DR. MILLER: Historically, we’ve heard about girls who ‘trick’ their boyfriends about being on birth control and get pregnant on purpose. While there is no doubt that such behaviors occur, we are trying to highlight that this phenomenon of birth control sabotage does occur and results in unplanned, unwanted pregnancies (which are bad for women’s health; we want pregnancies to be wanted, planned and timed).

ACT: What are the warning signs of this going on? If you suspect your partner might be doing it, where can you get help?

DR. MILLER: Your partner [might say] things like “Hey, you’re going to have my baby,” even if you don’t want to be pregnant; your partner [may get] angry at you when he finds out you’re using birth control.

Your local domestic violence and sexual assault services [can help you]. The National Domestic Violence Hotline 1-800-799-SAFE can connect you. Also, check out Know More Say More.

[Editor's Note: You can also live chat with a trained professional to get help. It's private, save and secure.]

ACT: How can you help a friend who might be going through this?

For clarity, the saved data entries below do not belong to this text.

(** Clearing a position that has just been set gives the same words back. *)
Lemma clear_set b pos b' :
  inside b pos → bit b pos = false → set b pos = Some b' → clear b' pos = Some b.
Proof.
  intros Hin Hb Hs. destruct (inside_index _ _ Hin) as (w & Hw & Hl).
  unfold set in Hs. simpl in Hs. rewrite Hw in Hs. simpl in Hs. apply go_update_Some in Hs as [Hr ->].
  pose proof (lookup_lt_Some _ _ _ Hl). unfold clear. simpl. unfold go_index, go_update, zlen in *.
  rewrite decide_True by lia. rewrite list_lookup_insert_eq by done. simpl.
  rewrite length_insert, decide_True by lia. f_equal. rewrite list_insert_insert_eq.
  apply list_insert_id. rewrite Hl. f_equal. unfold bit in Hb. rewrite Hl in Hb.
  apply Z.bits_inj'. intros j Hj. set (k := pos mod 64) in *.
  assert (0 ≤ k) by (apply Z.mod_pos_bound; lia).
  change (Z.ldiff ?x (Z.shiftl 1 k)) with (Z.clearbit x k).
  change (Z.lor w (Z.shiftl 1 k)) with (Z.setbit w k).
  rewrite Z.clearbit_eqb, Z.setbit_eqb by done. destruct (Z.eqb_spec k j) as [<-|]; simpl.
  - by rewrite Hb.
  - by rewrite andb_true_r.
Qed.

Lemma newBitset_length n : 0 ≤ n → n ≤ 64 * zlen (newBitset n) < n + 64.
Proof.
  intros Hn. unfold newBitset, zlen. rewrite length_replicate.
  pose proof (Z.div_mod n 64). pose proof (Z.mod_pos_bound n 64). pose proof (Z.div_pos n 64).
  case_decide; lia.
Qed.

Lemma newBitset_bit n pos : bit (newBitset n) pos = false.
Proof.
  unfold bit. destruct (newBitset n !! Z.to_nat (pos / 64)) as [w|] eqn:E; [|done].
  apply lookup_replicate in E as [-> _]. apply Z.bits_0.
Qed.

DR. MILLER: If you have a friend who is experiencing this, please help her to understand that this is not her fault. You could say something like, “I was just reading about how some guys try to control their female partners by purposefully getting them pregnant. That feels so wrong and abusive to me.” Please also offer to your friend some information that could provide more counseling and support for her.

Assure her that she is not alone, tell her that you care about her and that she deserves to be treated with respect and that no one has a right to control her body. Offer her the website information above.

ACT: How can people spread awareness and work against reproductive coercion and birth control sabotage?

DR. MILLER: Talk to your friends; help us to train healthcare providers to recognize this; integrate discussion of healthy relationships into teen pregnancy prevention programs so that we can raise awareness about this.

We also need to talk to the good men in our lives and to start to change the way in which men think about their female partners — not as objects to be controlled and possessed.